Setting up your PostgreSQL database

  1. Get a CS account if neither you nor your team-mate has one. (See above.)
  2. Use ssh to clic.cs.columbia.edu to access Linux machines. (See below for special instructions for Solaris machines.)
  3. You should receive an email from the course staff with your database username and password. This email will be sent to your @columbia.edu email address. If you have not received such an email, contact Nirav at nns2108@columbia.edu immediately.

  4. In the steps below you must substitute your database username for <p_user>. Also, note that you only need to set up one single PostgreSQL account/database per team, even though your team was assigned one PostgreSQL account per team member. Pick just one of the two accounts arbitrarily and work on it together with your team-mate.
     
  5. For this class we have following database and web server:

    w4111b.cs.columbia.edu

    CRF has asked us to request that students in cs4111 not call or send emergency tickets to CRF regarding a crashed database server (or any other such problem) outside of CRF's working hours.. Therefore, use the pg_dump command frequently so you can restore your data on the other machine if your development machine crashes.
  6. Login to PostgreSQL:

    psql -h w4111b.cs.columbia.edu -U <p_user> -d <db_name>

    Your <p_user> username and <db_name> database names are provided above. The database name should be the same as your username. At the prompt, enter your password. You should now be logged into your database through psql. Your prompt should now look like:

    <db_name>=#

  7. You may change your password at the PostgreSQL prompt by typing:

    ALTER USER <p_user> WITH PASSWORD '<your new password>';

    where <your new password> is of course your new password of choice. Note that SQL commands issued from within the psql client need to end in ";" to be sent to the server.
  8. You can now enter any SQL commands at the psql prompt. You may exit psql by entering \q and pressing <enter>.

SQL NOTE: As mentioned in Step 6, all SQL commands must terminate with a semicolon.

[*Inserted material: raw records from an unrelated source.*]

(** C10.  For every timeline entry: a non-empty [pressHits] list of its own
    is what the rail receives; when the list is absent (undefined or null)
    or empty, the rail receives the 9 default comms press hits exactly when
    the lowercased role contains "communications director" or the
    lowercased org contains "house of representatives", and no rail is
    rendered otherwise.  Of the 8 entries of the timeline, the sixth alone
    gets a rail, with the 9 hits of its own list. *)
Theorem press_hits_fallback (item : ExperienceWithYear) :
  (forall own, pressHits (entry item) = present own -> own <> [] ->
     pressHitsRailOf item = Some own) /\
  (pressHits (entry item) = undefined \/ pressHits (entry item) = null \/
   pressHits (entry item) = present [] ->
     (pressHitsRailOf item = Some DEFAULT_COMMS_PRESS_HITS <->
        includes (toLowerCase (role (entry item))) "communications director" = true \/
        includes (toLowerCase (org (entry item))) "house of representatives" = true) /\
     (pressHitsRailOf item = None <->
        includes (toLowerCase (role (entry item))) "communications director" = false /\
        includes (toLowerCase (org (entry item))) "house of representatives" = false)) /\
  List.length DEFAULT_COMMS_PRESS_HITS = 9%nat /\
  map (fun x => option_map (@List.length PressHit) (pressHitsRailOf x)) buildItems =
    [None; None; None; None; None; Some 9%nat; None; None] /\
  map pressHitsRailOf buildItems =
    map (fun x => match pressHits (entry x) with present own => Some own | _ => None end)
        buildItems.
Proof.
  repeat apply conj; try reflexivity.
  - intros own Hown Hne. unfold pressHitsRailOf, pressHitsOf. rewrite Hown.
    destruct own as [|h t]; [contradiction | reflexivity].
  - intros Habsent.
    assert (Hfall : pressHitsOf item =
                    if isCommsDirector item then DEFAULT_COMMS_PRESS_HITS else []).
    { unfold pressHitsOf. destruct Habsent as [-> | [-> | ->]]; reflexivity. }
    unfold pressHitsRailOf. rewrite Hfall.
    rewrite <- isCommsDirector_spec, <- orb_false_iff.
    fold (isCommsDirector item).
    destruct (isCommsDirector item); cbn; split; split; congruence.
Qed.
Definition COMMON_ENDPOINT : string := "".
Definition DATA_ENDPOINT : string := "metrics".
Definition METADATA_ENDPOINT : string := "metadata".

Record t := {
  data_payload : gmap string value;
  meta_payload : gmap string value
}.

Definition __init__ : t := {| data_payload := ∅; meta_payload := ∅ |}.

(** [res = self.data_payload.copy(); res.update(self.meta_payload)] *)
Definition payload (self : t) : gmap string value :=
  meta_payload self ∪ data_payload self.

(** [d[key]] and [del d[key]] on a dict. *)
Definition dict_getitem (key : string) (d : gmap string value) : outcome value :=
  match d !! key with
  | Some v => Done v
  | None => Raised (KeyError key)
  end.

Definition dict_delitem (key : string) (d : gmap string value)
  : outcome (gmap string value) :=
  match d !! key with
  | Some _ => Done (delete key d)
  | None => Raised (KeyError key)
  end.

Definition __getitem__ (key : string) (self : t) : outcome value :=
  if decide (key ∈ METADATA_KEYS) then dict_getitem key (meta_payload self)
  else dict_getitem key (data_payload self).

Definition __setitem__ (key : string) (v : value) (self : t) : t :=
  if decide (key ∈ DUPLICATE_KEYS) then
    {| data_payload := <[key := v]> (data_payload self);
       meta_payload := <[key := v]> (meta_payload self) |}
  else if decide (key ∈ METADATA_KEYS) then
    {| data_payload := data_payload self;
       meta_payload := <[key := v]> (meta_payload self) |}
  else
    {| data_payload := <[key := v]> (data_payload self);
       meta_payload := meta_payload self |}.
Lemma queries_loop (pairs : list (string * string)) (d : gmap string string) (qid : string) :
  fold_left (fun d '(qid, q) => <[qid := q]> d) pairs d !! qid
  = match last (List.filter (fun p => String.eqb p.1 qid) pairs) with
    | Some p => Some p.2
    | None => d !! qid
    end.
Proof.
  induction pairs as [| [k v] pairs IH] using rev_ind; [done |].
  rewrite fold_left_snoc, List.filter_app. cbn [List.filter fst].
  rewrite lookup_insert.
  destruct (String.eqb_spec k qid) as [-> | Hne].
  - rewrite decide_True by done. by rewrite last_snoc.
  - rewrite decide_False by done. by rewrite app_nil_r.
Qed.

(** The dict of queries sent to the searcher maps a question id to the
    question of its last occurrence in the batch: questions under a
    repeated id are merged into one query, and an id that is not in the
    batch is not sent. *)
Theorem custom_quries_last_wins `{Retriever} (batch : Batch) (qid : string) :
  custom_quries batch !! qid
  = snd <$> last (List.filter (fun p => String.eqb p.1 qid)
                              (Py.zip (question_id batch) (batch_question batch))).
Proof.
  unfold custom_quries. rewrite queries_loop, lookup_empty.
  by destruct (last _).
Qed.
(** ** C9: a transport other than tcp *)

(** C9: in a statistics block read without error in which an [xprt:] line has
    a second token other than [tcp], and no [xprt:] line has the second token
    [tcp], [parseStatistics] returns statistics whose transport counters are
    all zero; they are the statistics it returns for the block without that
    line: the line sets nothing.  They are the statistics of the record that
    [Parse] makes for the header in front of the block. *)
Theorem other_transport_ignored (before after tail : list string) (line : string)
    (t : string) (fuel : nat) :
  forallb (fun text => block_line text
                       && negb (String.eqb (tok (strings.Fields text) 0) "xprt:"
                                && String.eqb (tok (strings.Fields text) 1) "tcp"))
          (before ++ after) = true ->
  String.eqb (tok (strings.Fields line) 0) "xprt:" = true ->
  (2 <= length (strings.Fields line))%nat ->
  String.eqb (tok (strings.Fields line) 1) "tcp" = false ->
  closes_statistics tail = true ->
  (length (before ++ line :: after ++ tail) < fuel)%nat ->
  exists st s1,
    parseStatistics fuel
      (Build_Scanner (map Line (before ++ line :: after ++ tail)) t None)
    = Ret (Some st, None, s1)
    /\ Transport st = zeroTransportCounters
    /\ parseStatistics fuel (Build_Scanner (map Line (before ++ after ++ tail)) t None)
       = Ret (Some st, None, s1)
    /\ forall h ms,
        is_header (strings.Fields h) = true ->
        Parse (Line h :: map Line (before ++ line :: after ++ tail)) = Ret (ms, None) ->
        exists more, ms = header_mount (strings.Fields h) (Some st) :: more.
Proof.
  intros Hlines Hxprt Hsecond Hudp Hclose Hfuel.
  assert (forallb block_line (before ++ after) = true) as Hblock.
  { rewrite forallb_forall in Hlines |- *. intros text Hin.
    specialize (Hlines text Hin). by apply andb_true_iff in Hlines as [? _]. }
  apply String.eqb_eq in Hxprt.
  destruct (strings.Fields line) as [|f0 fs] eqn:Hf; [done|].
  unfold tok in Hxprt. simpl in Hxprt. subst f0.
  destruct (parseStatistics_ignored before line after tail t fuel Hblock)
    as (st0 & st & s1 & E0 & Hwith & Hwithout & _ & HT); try done.
  { by rewrite Hf. }
  { intros st. rewrite Hf. unfold line_effect.
    change (String.eqb "xprt:" "age:") with false.
    change (String.eqb "xprt:" "bytes:") with false.
    change (String.eqb "xprt:" "events:") with false.
    change (String.eqb "xprt:" "xprt:") with true. cbn iota.
    rewrite Hudp. cbn [andb].
    destruct (Nat.leb_spec 2 (length ("xprt:" :: fs))); [done|lia]. }
  exists st, s1. split; [done|]. split; [|split; [done|]].
  - destruct (statistics_block_Transport _ NewStatistics Hlines) as (st0' & E0' & HT').
    rewrite E0 in E0'. inversion E0'; subst. by rewrite HT, HT'.
  - intros h ms Hh. eapply Parse_header_first; [done| |exact Hwith].
    by rewrite length_map.
Qed.
(** * bashistdb: the history store and the encrypted synchronisation protocol

    A shallow embedding of [database/database.go] (package [database]) and of
    the [network] package of bashistdb, with the properties of its
    specification stated and settled over the embedding.

    Conventions.
    - A Go [string] and a Go [[]byte] are both byte sequences; both are
      modelled by [string] (a list of 8-bit characters).  A [nil] slice and an
      empty slice are the same value here, the empty string.
    - A Go [int] counter is modelled by [Z].  The counters of this program
      count lines of an in-memory buffer, so they never reach 2^63.
    - A Go [(value, error)] result is a [result], or a pair with an
      [option error] where the code returns both.
    - The SQLite database behind a [*sql.DB] handle is a record of its tables;
      a statement is a function on that record; a transaction works on a copy
      that [Commit] installs and [Rollback] (or never committing) drops.
    - Logging is not modelled; [log.Fatalln] ends the process and is an
      explicit outcome. *)

From Stdlib Require Import String Ascii List ZArith Lia Bool DecimalString.
Import ListNotations.

Local Open Scope string_scope.
Local Open Scope Z_scope.

(** ** Errors *)

(** [sqlite3.ErrNoExtended]: the extended result codes the code looks at. *)
Inductive ErrNoExtended :=
  | ErrConstraintPrimaryKey
  | ErrConstraintOther.

(** A Go [error] value: [io.EOF], a [sqlite3.Error] with its extended code, or
    any other error, kept as its message ([errors.New], library errors). *)
Inductive error :=
  | io_EOF
  | sqlite3_Error (ExtendedCode : ErrNoExtended)
  | errorString (msg : string).

Inductive result (A : Type) :=
  | Ok (a : A)
  | Err (e : error).
Arguments Ok {A} a.
Arguments Err {A} e.

(** [err.Error()] *)
Definition Error (e : error) : string :=
  match e with
  | io_EOF => "EOF"
  | sqlite3_Error ErrConstraintPrimaryKey => "UNIQUE constraint failed"
  | sqlite3_Error ErrConstraintOther => "constraint failed"
  | errorString msg => msg
  end.

(** ** Strings *)

Definition newline : ascii := "010"%char.
Definition nl : string := String newline "".

(** [strings.TrimSuffix(s, suffix)] *)
Fixpoint TrimSuffix (s suffix : string) : string :=
  match s with
  | "" => ""
  | String c s' => if String.eqb s suffix then "" else String c (TrimSuffix s' suffix)
  end.

(** [fmt.Sprintf("%d", n)] *)
Definition fmt_d (n : Z) : string := NilZero.string_of_int (Z.to_int n).

(** ** bufio.Reader over an in-memory buffer

    The reader is the sequence of bytes not yet read.  [ReadString] returns
    the bytes up to and including the first [delim]; when the input ends
    before a [delim] it returns what it read together with [io.EOF]. *)

Definition Reader := string.
(** X5.  Assigning the [trainable] flag of any layer or model: set to
    [False], the layer has no trainable weight left; set to [True], all its
    variables are trainable; either way it keeps its variables and computes
    what it computed.  The trainable weights of a layer are always among
    its variables. *)
Theorem trainable_flag (l : layer) :
  trainable_weights (set_trainable false l) = [] /\
  trainable_weights (set_trainable true l) = weights l /\
  (forall value, weights (set_trainable value l) = weights l) /\
  (forall value args, apply (set_trainable value l) args = apply l args) /\
  (forall v, In v (trainable_weights l) -> In v (weights l)).
Proof.
  split; [now destruct l |].
  split; [apply set_trainable_true_all |].
  split; [intros value; apply set_trainable_weights |].
  split; [intros value args; now destruct l |].
  apply trainable_weights_incl.
Qed.

End Models.

Section DiscriminatorUpdate.
Import Keras Gan.
Context `{Backend}.

(** X11.  An update of the discriminator, [discriminator.train_on_batch],
    changes no weight of the generator and gives each of the discriminator's
    eight variables the value computed by the optimizer step, although the
    discriminator has been made non-trainable since it was compiled; an
    update of the combined model gives each of the generator's eight
    variables the value computed by its optimizer step. *)
Theorem updates_write_their_own_model (x y : Np.ndarray)
    (st : gmap var tensor) (o : optimizer_state) :
  Forall (fun v =>
            (train_on_batch (discriminator the_models) x y st o).1.1 !! v
            = st !! v)
         (weights (generator the_models)) /\
  Forall (fun v =>
            (train_on_batch (discriminator the_models) x y st o).1.1 !! v
            = Some (new_value
                      (optimizer_step (discriminator the_models) st o x y) v))
         (weights (net (discriminator the_models))) /\
  Forall (fun v =>
            (train_on_batch (gan the_models) x y st o).1.1 !! v
            = Some (new_value (optimizer_step (gan the_models) st o x y) v))
         (weights (generator the_models)).
Proof.
  repeat split; apply List.Forall_forall; intros v Hv.
  - apply train_on_batch_frame.
    change (trainable_weights (net (discriminator the_models))) with (seq 8 8).
    change (weights (generator the_models)) with (seq 0 8) in Hv.
    rewrite in_seq in *. lia.
  - apply train_on_batch_writes. exact Hv.
  - apply train_on_batch_writes. exact Hv.
Qed.

End DiscriminatorUpdate.
(** No completion above 1792 bytes: for every accepted message type of
    more than 1792 bytes the frames of a value sent in full, delivered once
    each in any order to a fresh buffer, are all answered with
    [Cancelled], and the buffer is not complete after the last one. *)
Theorem no_completion_above_1792_bytes (T : RecordType) (frame0 : CanFrame)
  (can_interface can' : B) (v : list byte) (node_id : Z) (st : Status)
  (sent order : list CanFrame) :
  record_type T -> 1792 < sizeof_value T ->
  Z.of_nat (length v) = sizeof_value T ->
  length (data frame0) = 8%nat ->
  mcan_pack_send_msg T frame0 can_interface v node_id
  = Some (st, sent, can') ->
  ok st = true ->
  Permutation sent order ->
  exists b',
    unpack_frames T order (fresh_buffer T)
    = Some (repeat waiting (length order), b')
    /\ bitset_all (received b') = false.
Proof.
  intros HT Hbig Hv Hlen Hrun Hok Hperm.
  pose proof HT as (Hpos & Heq & Hmax).
  pose proof (expected_index_count_bounds T) as Hb.
  assert (Hmulti : 8 < sizeof_value T) by lia.
  assert (Hover : 256 < expected_index_count T) by lia.
  pose proof (sent_are_segments T v frame0 node_id HT Hmulti Hv Hlen
                _ _ _ _ Hrun) as Hsegs.
  destruct (pack_sent_segments T v frame0 node_id HT Hmulti Hv Hlen
              _ _ _ _ Hrun) as (_ & Hcount & _).
  assert (Hord : Forall (fun f => exists k, 0 <= k < expected_index_count T
                    /\ is_segment T v
                         (mcan_connect_msg_id_with_node_id
                            (k_base_address T) node_id false) k f) order).
  { apply Forall_forall. intros f Hf.
    apply (Permutation_in _ (Permutation_sym Hperm)) in Hf.
    destruct (Forall2_In_right _ _ _ _ _ _ Hsegs Hf) as (k & Hin & Hseg).
    exists k. split; [|exact Hseg]. apply In_Zseq in Hin. lia. }
  destruct (unpack_frames_oversize T v _ order HT Hover Hord
              (fresh_buffer T)) as (b' & Hun & Hwf' & Hclear').
  - split; cbn [fresh_buffer value received]; rewrite repeat_length; lia.
  - apply nth_repeat_false.
  - exists b'. split; [exact Hun|].
    destruct (bitset_all (received b')) eqn:E; [|reflexivity].
    apply (bitset_all_nth _ 256) in E; [congruence|].
    destruct Hwf' as [_ Hr]. lia.
Qed.


(** Every frame the send path hands to the bus carries the identifier of
    the base address and the node id without the remote flag, is extended,
    and is not a remote request. *)
Lemma pack_frames_header (T : RecordType) (frame0 : CanFrame)
  (can_interface can' : B) (v : list byte) (node_id : Z) (st : Status)
  (sent : list CanFrame) :
  record_type T -> Z.of_nat (length v) = sizeof_value T ->
  length (data frame0) = 8%nat ->
  mcan_pack_send_msg T frame0 can_interface v node_id
  = Some (st, sent, can') ->
  Forall (fun f =>
            id f = mcan_connect_msg_id_with_node_id (k_base_address T)
                     node_id false
            /\ is_remote_request f = false /\ is_extended f = true) sent.
Proof.
  intros HT Hv Hlen Hrun.
  destruct (Z.le_gt_cases (sizeof_value T) 8) as [Hsmall|Hmulti].
  - unfold mcan_pack_send_msg in Hrun.
    destruct (Z.leb_spec (sizeof_value T) 8); [|lia].
    destruct (memcpy (data frame0) 0 v 0 (sizeof_value T)); [|discriminate].
    destruct (send can_interface _) as [st0 can0].
    injection Hrun as _ <- _.
    constructor; [|constructor]. repeat split.
  - pose proof (sent_are_segments T v frame0 node_id HT Hmulti Hv Hlen
                  _ _ _ _ Hrun) as Hsegs.
    apply Forall_forall. intros f Hf.
    destruct (Forall2_In_right _ _ _ _ _ _ Hsegs Hf)
      as (k & _ & Hid & _ & _ & _ & _ & Hrem & Hext).
    repeat split; assumption.
Qed.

Pressing <enter> without a semicolon will continue the same command on the next line.

SOLARIS NOTE: If you are using one of the Computer Science Department's Solaris machines, add the following line to your .bashrc file:

export PATH=$PATH:/opt/postgresql-7.4.5/bin

OTHER INFORMATION:
You can omit the -h <hostname> from you psql command by adding the following to your .bashrc file:

export PGHOST=<hostname>

where <hostname> is the server for this class.

If you are having trouble connecting, you may need to add:

export PGPORT=5432

to your .bashrc file.

After you have modified your .bashrc file, either execute:

source .bashrc

or logout and then log back in so that the new variables take effect.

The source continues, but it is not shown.